Lemma deleteProject_last (w : World) (projectId : option string) :
  (length (projects (appData w)) ≤ 1)%nat →
  deleteProject projectId w = (Ok (Redirect "/"), w).
Proof.
  intros Hlen. unfold deleteProject. run I.
  by rewrite bool_decide_eq_true_2.
Qed.

(** C8 does not hold in one respect: the rejected deletion returns no
    failure.  [POST /deleteProject] for the only project of the
    default document leaves the state as it is and answers with the
    redirect to [/], which is also the answer to a deletion that took
    place. *)
Lemma deleteProject_rejection_not_reported :
  ¬ (∀ (w : World) (projectId : option string),
       length (projects (appData w)) = 1%nat →
       ∃ r, deleteProject projectId w = (Ok r, w) ∧ reports_failure r).
Proof.
  intros Hspec.
  destruct (Hspec startup (Some "default") eq_refl) as (r & Hrun & Hfail).
  vm_compute in Hrun. injection Hrun as <-. exact Hfail.
Qed.

(** C8, amended.  In every state that the process reaches from its first
    start, the project identifiers that [createProject] draws being new,
    the project list is not empty.  [POST /deleteProject] on a document
    with exactly one project changes nothing in the state and saves
    nothing; its answer is the redirect to [/], the same as after a
    deletion, so no failure is returned.  Every other request, and a
    deletion among several projects, leaves a non-empty list. *)
Theorem projects_never_empty (w : World) :
  reachable fresh_uuid w →
  projects (appData w) ≠ []
  ∧ (∀ projectId,
       length (projects (appData w)) = 1%nat →
       deleteProject projectId w = (Ok (Redirect "/"), w))
  ∧ (∀ r, fresh_uuid w r → projects (appData (serve r w)) ≠ []).
Proof.
  intros Hreach. split; [by apply reachable_well_formed|]. split.
  - intros projectId Hlen. apply deleteProject_last. lia.
  - intros r Hfresh.
    apply (reachable_well_formed (serve r w)). by apply reachable_serve.
Qed.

# [REQUIRED ACTION]
Repeat the entire listing exactly.

# [TASK SOLUTION]
Lemma deleteProject_last (w : World) (projectId : option string) :
  (length (projects (appData w)) ≤ 1)%nat →
  deleteProject projectId w = (Ok (Redirect "/"), w).
Proof.
  intros Hlen. unfold deleteProject. run I.
  by rewrite bool_decide_eq_true_2.
Qed.

(** C8 does not hold in one respect: the rejected deletion returns no
    failure.  [POST /deleteProject] for the only project of the
    default document leaves the state as it is and answers with the
    redirect to [/], which is also the answer to a deletion that took
    place. *)
Lemma deleteProject_rejection_not_reported :
  ¬ (∀ (w : World) (projectId : option string),
       length (projects (appData w)) = 1%nat →
       ∃ r, deleteProject projectId w = (Ok r, w) ∧ reports_failure r).
Proof.
  intros Hspec.
  destruct (Hspec startup (Some "default") eq_refl) as (r & Hrun & Hfail).
  vm_compute in Hrun. injection Hrun as <-. exact Hfail.
Qed.

(** C8, amended.  In every state that the process reaches from its first
    start, the project identifiers that [createProject] draws being new,
    the project list is not empty.  [POST /deleteProject] on a document
    with exactly one project changes nothing in the state and saves
    nothing; its answer is the redirect to [/], the same as after a
    deletion, so no failure is returned.  Every other request, and a
    deletion among several projects, leaves a non-empty list. *)
Theorem projects_never_empty (w : World) :
  reachable fresh_uuid w →
  projects (appData w) ≠ []
  ∧ (∀ projectId,
       length (projects (appData w)) = 1%nat →
       deleteProject projectId w = (Ok (Redirect "/"), w))
  ∧ (∀ r, fresh_uuid w r → projects (appData (serve r w)) ≠ []).
Proof.
  intros Hreach. split; [by apply reachable_well_formed|]. split.
  - intros projectId Hlen. apply deleteProject_last. lia.
  - intros r Hfresh.
    apply (reachable_well_formed (serve r w)). by apply reachable_serve.
Qed.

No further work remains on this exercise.